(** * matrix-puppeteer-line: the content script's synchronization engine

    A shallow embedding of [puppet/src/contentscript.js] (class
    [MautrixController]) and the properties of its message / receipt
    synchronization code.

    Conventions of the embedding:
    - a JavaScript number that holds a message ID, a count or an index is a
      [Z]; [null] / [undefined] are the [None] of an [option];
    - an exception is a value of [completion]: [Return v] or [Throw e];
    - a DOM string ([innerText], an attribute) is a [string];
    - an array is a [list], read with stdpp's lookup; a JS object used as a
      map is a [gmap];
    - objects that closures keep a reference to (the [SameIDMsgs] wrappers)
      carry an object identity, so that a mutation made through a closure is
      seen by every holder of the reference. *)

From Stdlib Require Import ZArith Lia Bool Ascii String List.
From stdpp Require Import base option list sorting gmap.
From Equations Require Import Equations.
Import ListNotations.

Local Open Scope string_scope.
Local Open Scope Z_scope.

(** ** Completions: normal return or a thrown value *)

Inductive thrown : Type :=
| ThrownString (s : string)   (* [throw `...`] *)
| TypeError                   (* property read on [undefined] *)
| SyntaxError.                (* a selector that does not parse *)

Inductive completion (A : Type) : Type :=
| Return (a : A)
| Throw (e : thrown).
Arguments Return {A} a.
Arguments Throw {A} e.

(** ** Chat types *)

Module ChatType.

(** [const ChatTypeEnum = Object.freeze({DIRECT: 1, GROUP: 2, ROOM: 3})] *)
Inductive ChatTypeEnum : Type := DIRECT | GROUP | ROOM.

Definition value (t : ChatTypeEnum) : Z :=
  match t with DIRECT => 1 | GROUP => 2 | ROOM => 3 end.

§ §

▶ **Exercise instructions**
Find how many lines in the data above include the string "option", and give that number alone.

▶ **Task output**
2